2008: The Year in Ethics and Bar Discipline

Constance V. Vecchione, Bar Counsel

This column takes a second look at significant developments in ethics and bar discipline in Massachusetts over the last twelve months.

Disciplinary Decisions

The full bench of the Supreme Judicial Court issued seven disciplinary decisions in 2008. Approximately 170 additional decisions or orders were entered by either the single justices or the Board of Bar Overseers. Several decisions by the Court and the Board were of significant interest to the bar, either factually or legally.

Curry and Crossen

Of the full-bench decisions, the two that perhaps generated the most interest were the companion cases of Matter of Kevin P. Curry, 450 Mass. 503 (2008) and Matter of Gary C. Crossen, 450 Mass. 533 (2008). Curry held that disbarment was the appropriate sanction for an attorney who, without any factual basis, persuaded dissatisfied litigants that a trial court judge had “fixed” their case and developed and participated in an elaborate subterfuge to obtain statements by the judge's law clerk intended to be used to discredit that judge in the ongoing high-stakes civil case. In Crossen, the Court held that disbarment was also warranted for another attorney’s participation in the same scheme by actions including taping of a sham interview of the judge’s law clerk; attempting to threaten the law clerk into making statements to discredit the judge; and falsely denying involvement in, or awareness of, surveillance of the law clerk that the attorney had participated in arranging.

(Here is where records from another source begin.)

(** The name index and the code slots describe the same handlers: an entry
    is filed under its code name and its extra name, and sits in the slot
    of its code; a slot holds an entry of its own code that the index has
    under the code name. *)
Record dispatcher_consistent (d : rpc_server_dispatcher) : Prop := {
  filed_under_own_names :
    ∀ n e, _handlers d !! n = Some e →
           n = task_code_to_string (code e) ∨ n = extra_name e;
  filed_under_both_names :
    ∀ n e, _handlers d !! n = Some e →
           _handlers d !! task_code_to_string (code e) = Some e ∧
           _handlers d !! extra_name e = Some e;
  filed_in_slot :
    ∀ n e, _handlers d !! n = Some e →
           0 <= code e ∧
           _vhandlers d !! Z.to_nat (code e) = Some (Some e);
  filed_plain :
    ∀ n e, _handlers d !! n = Some e → plain_name (code e) (extra_name e);
  slot_filed :
    ∀ i e, _vhandlers d !! i = Some (Some e) →
           code e = Z.of_nat i ∧
           _handlers d !! task_code_to_string (code e) = Some e
}.

(** ** rpc_engine::register_rpc_handler, unregister_rpc_handler *)

Definition engine_register_rpc_handler (c : Z) (name : string)
    (handler : option Z) : M rpc_service bool :=
  lift_dispatcher (register_rpc_handler c name handler).

Definition engine_unregister_rpc_handler (rpc_code : Z)
  : M rpc_service bool :=
  lift_dispatcher (unregister_rpc_handler rpc_code).

(** ** rpc_engine::on_recv_request *)

(** Modelled from the spec: [dsn_rpc_reply] is declared outside src/; the
    spec has the engine synthesize the response and reply.  The pair
    [msg->add_ref()] ... [msg->release_ref()] around it frees the request,
    which nobody referenced before. *)
Definition reply_handler_not_found (cur_task : option Z) (msg : message_ex)
  : M rpc_service unit :=
  dassert (bool_decide (ref_count msg = 0))
    "request should not be referenced by anybody so far";;
  lift_engine (reply cur_task (create_response msg) ERR_HANDLER_NOT_FOUND);;
  lift_engine (emit (EvDeleteMessage msg)).

(** [_rpc_dispatcher.on_request(msg, _node)] as the engine sees it: the
    message with the code the lookup left in it, and the request task built
    around a handler that is not empty, announced to the on_task_create
    hook.  A new task has no delay and no reference. *)
Definition dispatch_request (cur_task : option Z) (msg : message_ex)
  : M rpc_service (message_ex * option rpc_request_task) :=
  '(c, handler) ← lift_dispatcher (on_request_lookup msg);
  let msg := msg_set_local_rpc_code c msg in
  match handler with
  | Some f =>
      let r := {| task_request := msg; task_handler := f;
                  task_delay_milliseconds := 0; task_ref_count := 0 |} in
      node_emit (NvTaskCreate cur_task r);;
      mret (msg, Some r)
  | None => mret (msg, None)
  end.
(** [NewCharacterDisplay] for pin arguments that already are digital pins or
    nil (the lookup of other keys through [embd.NewDigitalPin] belongs to the
    host layer).  [inl] is the result [(nil, err)] with the state left
    behind; [inr (r, display)] is the result [(display, r)], where [r] is
    the outcome of [display.BacklightOn()]. *)
Definition NewCharacterDisplay {L : Type} `{BacklightBus L}
    (rs en d4 d5 d6 d7 backlight : option embd.DigitalPin) (cols rows : Z)
    (modes : list (HD44780.ModeSetter (GPIO4BitBus.t * embd.GPIO)))
    (w : embd.GPIO)
  : (outcome * HD44780.t (GPIO4BitBus.t * embd.GPIO))
    + (outcome * CharacterDisplay.t (GPIO4BitBus.t * embd.GPIO) L) :=
  let defaultModes :=
    [ HD44780.FourBitMode; HD44780.OneLine; HD44780.Dots5x8;
      HD44780.EntryIncrement; HD44780.EntryShiftOff; HD44780.DisplayOn;
      HD44780.CursorOff; HD44780.BlinkOff ] in
  match NewGPIO4Bit rs en d4 d5 d6 d7 backlight (defaultModes ++ modes) w with
  | (Nil, controller) =>
      let display :=
        {| CharacterDisplay.controller := controller;
           CharacterDisplay.Backlight := None;
           CharacterDisplay.Cols := cols;
           CharacterDisplay.Rows := rows;
           CharacterDisplay.p :=
             {| CharacterDisplay.col := 0; CharacterDisplay.row := 0 |} |} in
      inr (CharacterDisplay.BacklightOn display)
  | (r, controller) => inl (r, controller)
  end.

(* ================================================================== *)
(** ** interface/display/characterdisplay/character_display.go *)

Class Controller (C : Type) : Type := {
  ctl_WriteChar : Z -> action C;
  ctl_SetCursor : Z -> Z -> action C;
  ctl_IsLeftToRight : C -> bool;
  ctl_Cols : C -> Z;
  ctl_Rows : C -> Z;
  ctl_Home : action C;
  ctl_Clear : action C;
  ctl_Close : action C
}.

Module characterdisplay.
Section Display.
Context {C : Type} `{Controller C}.

Record position : Type := { col : Z; row : Z }.

Record t : Type := {
  controller : C;      (* the embedded Controller *)
  p : position
}.

Definition New (controller : C) : t :=
  {| controller := controller; p := {| col := 0; row := 0 |} |}.
(** * bbpy: the generic Branch-and-Bound driver

    A shallow embedding of [bbpy/bnb/node.py], [bbpy/bnb/search.py],
    [bbpy/solver.py], of the method [BnB.solve] of [bbpy/bnb/bnb.py] and
    of the MIP instance of [bbpy/instances/mip.py], followed by the
    properties of the driver loop: termination precedence, pruning,
    incumbent update and queue filtering, the global lower bound, the
    relative gap, the node status discipline and the best-first selection
    rule, and by properties of the searching rules and of the MIP
    instance.

    Numbers.  Python floats are modelled by [PyFloat.t]: the two
    infinities, NaN and the finite values, the latter as rationals.
    Comparisons, [abs], [min] and [max] are exact and follow the
    IEEE/CPython case analysis (a comparison with NaN is false).  The
    results of subtraction, addition and division are rounded to binary64,
    to nearest with ties to even, and overflow to an infinity
    ([inf - inf] is NaN, a division by zero raises); the literals
    [1e-16] and [1e-8] are the binary64 numbers that Python reads.  Signed
    zeros are not modelled.

    Collaborators.  The problem, the bounding methods, the branching rule
    and the searching rule are abstract classes in the source; they are
    records of functions here.  Of their calls only [get_next] can raise
    in the model, so what is proved of a pass through the loop or of a
    call of [solve] is proved of a pass or a call that returns; an
    exception raised by a collaborator escapes [solve] in the source.
    The wall clock is a function of the number of completed
    iterations. *)

From Stdlib Require Import List ZArith QArith Qabs Qminmax Bool String Lia Lqa.
From Stdlib Require Import Permutation Sorted Qround Qpower.
Import ListNotations.

Set Implicit Arguments.

(* ================================================================== *)
(** ** Python floats *)

Module PyFloat.
(** C2.  In a batch each decision is applied to the state before the next
    listing is evaluated.  A BUY adds the listing's id to the purchased
    ids, takes the price off the budget, adds 1 to [items_purchased], the
    price to [total_invested], the profit to [expected_profit] and price
    plus profit to [potential_revenue], and leaves [expected_roi] at
    [expected_profit / total_invested * 100], or 0 when nothing is
    invested; a SKIP leaves the state, statistics included, as it was.
    Prices are taken not to be negative and the statistics to be as every
    run from the initial ones keeps them ([stats_ok], which the step
    preserves). *)
Theorem buy_side_effects clock n item rest state :
  let d := evaluateOpportunity (clock n) item state in
  let state' := applyDecision item d state in
  let s := stats state in
  let s' := stats state' in
  let price := EvaluatedListing.price item in
  let profit := EvaluatedListing.profit_potential item in
  0 <= price ->
  stats_ok s ->
  decideAll clock n (item :: rest) state
  = (d :: fst (decideAll clock (S n) rest state'),
     snd (decideAll clock (S n) rest state'))
  /\ (Decision.action d = BUY ->
      purchasedIds state' = {[ EvaluatedListing.id item ]} ∪ purchasedIds state
      /\ budget state' = budget state - price
      /\ AgentStats.items_purchased s' = AgentStats.items_purchased s + 1
      /\ AgentStats.total_invested s' = AgentStats.total_invested s + price
      /\ AgentStats.expected_profit s' = AgentStats.expected_profit s + profit
      /\ AgentStats.potential_revenue s'
         = AgentStats.potential_revenue s + (price + profit)
      /\ AgentStats.listings_scanned s' = AgentStats.listings_scanned s
      /\ AgentStats.items_listed s' = AgentStats.items_listed s
      /\ AgentStats.expected_roi s'
         == runningROI (AgentStats.expected_profit s')
              (AgentStats.total_invested s'))
  /\ (Decision.action d = SKIP -> state' = state)
  /\ stats_ok s'.
Proof.
  cbv zeta. intros Hprice [Hinv Hroi].
  split; [apply decideAll_cons|].
  set (d := evaluateOpportunity (clock n) item state).
  assert (Hp : Decision.price d = EvaluatedListing.price item)
    by apply evaluateOpportunity_echoes.
  assert (Hq : Decision.profit_potential d
               = EvaluatedListing.profit_potential item)
    by apply evaluateOpportunity_echoes.
  assert (Hzero : AgentStats.total_invested (stats state)
                  + EvaluatedListing.price item <= 0 ->
                  AgentStats.expected_roi (stats state) == 0)
    by (intros Hle; apply Hroi; lra).
  unfold applyDecision, updateStats.
  destruct (Decision.action d) eqn:Ha; simpl; rewrite ?Hp, ?Hq.
  - split; [|split; [discriminate|]].
    + intros _. repeat (split; [reflexivity|]).
      unfold runningROI.
      destruct (Qlt_bool 0 _) eqn:E1; destruct (Qeq_bool _ 0) eqn:E2;
        cmp_cases; try reflexivity.
      * exfalso. lra.
      * apply Hzero. lra.
      * exfalso. apply E2. lra.
    + split; simpl; [lra|]. intros H0.
      destruct (Qlt_bool 0 _) eqn:E1; cmp_cases; [exfalso; lra|].
      apply Hzero. lra.
  - split; [discriminate|]. split; [reflexivity|]. split; assumption.
Qed.
(** * omics_ingest: run-folder finalisation, manifest comparison, relocation

    A shallow embedding of [omics_ingest/common.py] (and of the helper
    [to_ingested_path] it shares with [omics_ingest/genomics/illumina.py]).

    Python values are modelled as follows.
    - [str] is [string] (8-bit characters; the manifests are ASCII text).
    - [dict] with string keys is [gmap string _]; the key views are [gset string].
    - [datetime] and [timedelta] are [Z] (microseconds).
    - An exception is a value of [exn]; a call either returns or raises.
    - External commands, the iRODS session, the clock and the injected
      predicate are read from a [world]; what the code changes (local files,
      remote objects, remote metadata, the log) is threaded as a [state]. *)

From Stdlib Require Import ZArith Ascii String List Lia Bool.
From stdpp Require Import gmap strings list sorting fin_maps.

Local Open Scope string_scope.
Local Open Scope Z_scope.

(* ===================================================================== *)
(** ** Python string operations used by the module *)
(* ===================================================================== *)

Module PyStr.

(** [s.startswith(p)]. *)
Definition startswith (s p : string) : bool := String.prefix p s.
(** [try: m except OSError as e: h e]: other exceptions pass through. *)
Definition try_except_OSError {A} (m : IO A) (h : exn → IO A) : IO A :=
  λ w, match m w with
       | (w', Raise OSError) => h OSError w'
       | r => r
       end.

Declare Scope io_scope.
Delimit Scope io_scope with io.
Notation "x <- m ;; k" := (bind m (λ x, k))
  (at level 100, m at next level, right associativity) : io_scope.
Notation "m ;; k" := (bind m (λ _, k))
  (at level 100, right associativity) : io_scope.
Local Open Scope io_scope.

(** [for x in l: body x]. *)
Fixpoint for_each {A} (l : list A) (body : A → IO unit) : IO unit :=
  match l with
  | [] => ret tt
  | x :: l' => body x ;; for_each l' body
  end.

(** ** System calls *)

Definition print (s : string) : IO unit :=
  λ w, (set_console (console w ++ [s]) w, Ok tt).

Definition datetime_now : IO datetime := λ w, (w, Ok (wall w)).

Definition os_path_exists (p : path) : IO bool :=
  λ w, (w, Ok (bool_decide (is_Some (files w !! p)))).

Definition os_path_getsize (p : path) : IO Z :=
  λ w, match files w !! p with
       | Some f => (w, Ok (Z.of_nat (length (data f))))
       | None => (w, Raise OSError)
       end.

Definition os_path_getmtime (p : path) : IO Z :=
  λ w, match files w !! p with
       | Some f => (w, Ok (mtime f))
       | None => (w, Raise OSError)
       end.

Definition dir_exists (w : world) (d : dirpath) : bool :=
  bool_decide (d ∈ dirs w).

(** The names of the regular files of directory [d]. *)
Definition dir_entries (w : world) (d : dirpath) : list string :=
  omap (λ kv : path * file,
          if decide (fst (fst kv) = d) then Some (snd (fst kv)) else None)
       (map_to_list (files w)).

Definition os_listdir (d : dirpath) : IO (list string) :=
  λ w, if negb (dir_exists w d) || listdir_fails (env w) d
       then (w, Raise OSError)
       else (w, Ok (dir_entries w d)).

Definition ancestors (d : dirpath) : list dirpath :=
  map (λ k, take k d) (seq 0 (S (length d))).

(** The leading part of [d] that a failing [os.makedirs] has made: it
    stops before the last component. *)
Definition made_before_failure (w : world) (d : dirpath) : dirpath :=
  take (makedirs_partial (env w) d `min` pred (length d)) d.

(** [os.makedirs(d, exist_ok=True)]: the components are made from the
    root down, so a call that fails has made some leading ones. *)
Definition os_makedirs (d : dirpath) : IO unit :=
  λ w, if makedirs_fails (env w) d
       then (set_dirs (dirs w ∪ list_to_set (ancestors (made_before_failure w d))) w,
             Raise OSError)
       else (set_dirs (dirs w ∪ list_to_set (ancestors d)) w, Ok tt).

Definition os_remove (p : path) : IO unit :=
  λ w, match files w !! p with
       | Some _ =>
           if remove_fails (env w) p then (w, Raise OSError)
           else (set_files (delete p (files w)) w, Ok tt)
       | None => (w, Raise OSError)
       end.

Definition put_file (p : path) (bs : list byte) (w : world) : world :=
  set_files (<[p := File bs (epoch w)]> (files w)) w.

(** [open(p, 'rb')]: the file must be there and readable. *)
Definition open_rb (p : path) : IO unit :=
  λ w, match files w !! p with
       | Some _ => if read_fails (env w) p then (w, Raise OSError) else (w, Ok tt)
       | None => (w, Raise OSError)
       end.

(** [gzip.open(p, 'wb')]: creates the file, or empties an existing one. *)
Definition gzip_open_wb (p : path) : IO unit :=
  λ w, if negb (dir_exists w (dirname p)) || create_fails (env w) p
       then (w, Raise OSError)
       else (put_file p [] w, Ok tt).

(** [open(p, 'w').close()]. *)
Definition open_w_close (p : path) : IO unit :=
  λ w, if negb (dir_exists w (dirname p)) || truncate_fails (env w) p
       then (w, Raise OSError)
       else (put_file p [] w, Ok tt).

(** [open(p, 'a')]: the file is created when it is not there. *)
Definition open_a (p : path) : IO unit :=
  λ w, if negb (dir_exists w (dirname p)) || append_fails (env w) p
       then (w, Raise OSError)
       else match files w !! p with
            | Some _ => (w, Ok tt)
            | None => (put_file p [] w, Ok tt)
            end.

(** [file.write(s)] on the handle opened for appending, with the flush
    on leaving the [with] block: the text is encoded first, then the
    bytes go to the end of the file, all of them or only the first
    few. *)
Definition file_write (p : path) (s : string) : IO unit :=
  λ w, if encode_fails (env w) s then (w, Raise UnicodeEncodeError)
       else
         let old := match files w !! p with Some f => data f | None => [] end in
         match write_fails (env w) p with
         | Some k => (put_file p (old ++ take k (encode s)) w, Raise OSError)
         | None => (put_file p (old ++ encode s) w, Ok tt)
         end.

(** [with open(p, 'a') as file: file.write(s)]. *)
Definition open_a_write (p : path) (s : string) : IO unit :=
  open_a p ;; file_write p s.

Definition lift {A} (r : result A) : IO A := λ w, (w, r).

(** ** Python lists *)

(** The slice [l[k:]], with Python's reading of a negative [k]. *)
Definition slice_from {A} (k : Z) (l : list A) : list A :=
  if k <? 0 then drop (Z.to_nat (Z.max 0 (Z.of_nat (length l) + k))) l
  else drop (Z.to_nat k) l.

(** [l.sort(key=lambda x: x[1], reverse=True)]: a stable sort, largest
    key first; entries with equal keys keep their order. *)
Fixpoint insert_newest (x : path * Z) (l : list (path * Z)) : list (path * Z) :=
  match l with
  | [] => [x]
  | y :: l' => if snd y <=? snd x then x :: y :: l' else y :: insert_newest x l'
  end.
(** * Indexed thread-safe store (client-go/tools/cache/thread_safe_store.go)

    A shallow embedding of [storeIndex] (the index engine) and of
    [threadSafeMap] (the table that owns the items and delegates to the
    engine), followed by the properties of the store contract.

    Conventions of the embedding.
    - A Go [map[string]T] is a [gmap string T]; reading a missing key gives
      Go's zero value, written out with [default].
    - [sets.String] is a [gset string].  A nil set and an empty set read the
      same (Len, List, range), so a set handed back to a reader is a
      [gset string]; the nil tests the writers make ([set == nil] on a
      bucket, [index == nil] on an index) are tests on the presence of the
      entry in the enclosing map.
    - Go maps are references that the code updates in place.  The engine
      reaches an index only through [i.indices[name]], so an in-place update
      of an index is the update of that entry.
    - A value of Go type [any] is [option V]: [None] is [nil].
    - [range] over a map visits the entries in an order Go leaves open.
      The model visits them in the order of [map_to_list] (of [elements]
      for a set); where the order could matter, the results are proved for
      every order.
    - The lock is taken for the whole of each method; the model is the
      sequential behaviour under that lock.
    - [panic] leaves the method without a result: methods that can panic
      return an [outcome]. *)

From stdpp Require Import ssreflect gmap strings list fin_maps sorting.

These cases are particularly noteworthy for their rejection of the attorneys’ arguments that the deception of the law clerk was a permissible tactic akin to those used by government investigators or discrimination testers. The SJC in both cases also reaffirmed that expert testimony is not required in bar disciplinary proceedings to establish a rule violation or a standard of care.

Matter of the Discipline of an Attorney

In a case with everyday implications for personal injury lawyers and other members of the bar who work on a contingent fee basis, the Court in April issued a decision entitled Matter of the Discipline of an Attorney, 451 Mass. 131 (2008). There, among other issues, the Court found that lawyers should specifically explain to clients the meaning of any terms in a contingent fee agreement that differ from the model agreement found in Mass. R. Prof. C. 1.5 and obtain the clients’ written consent to those terms. The Court then referred the issues raised by the decision concerning Rule 1.5 to its Standing Advisory Committee on the Rules of Professional Conduct.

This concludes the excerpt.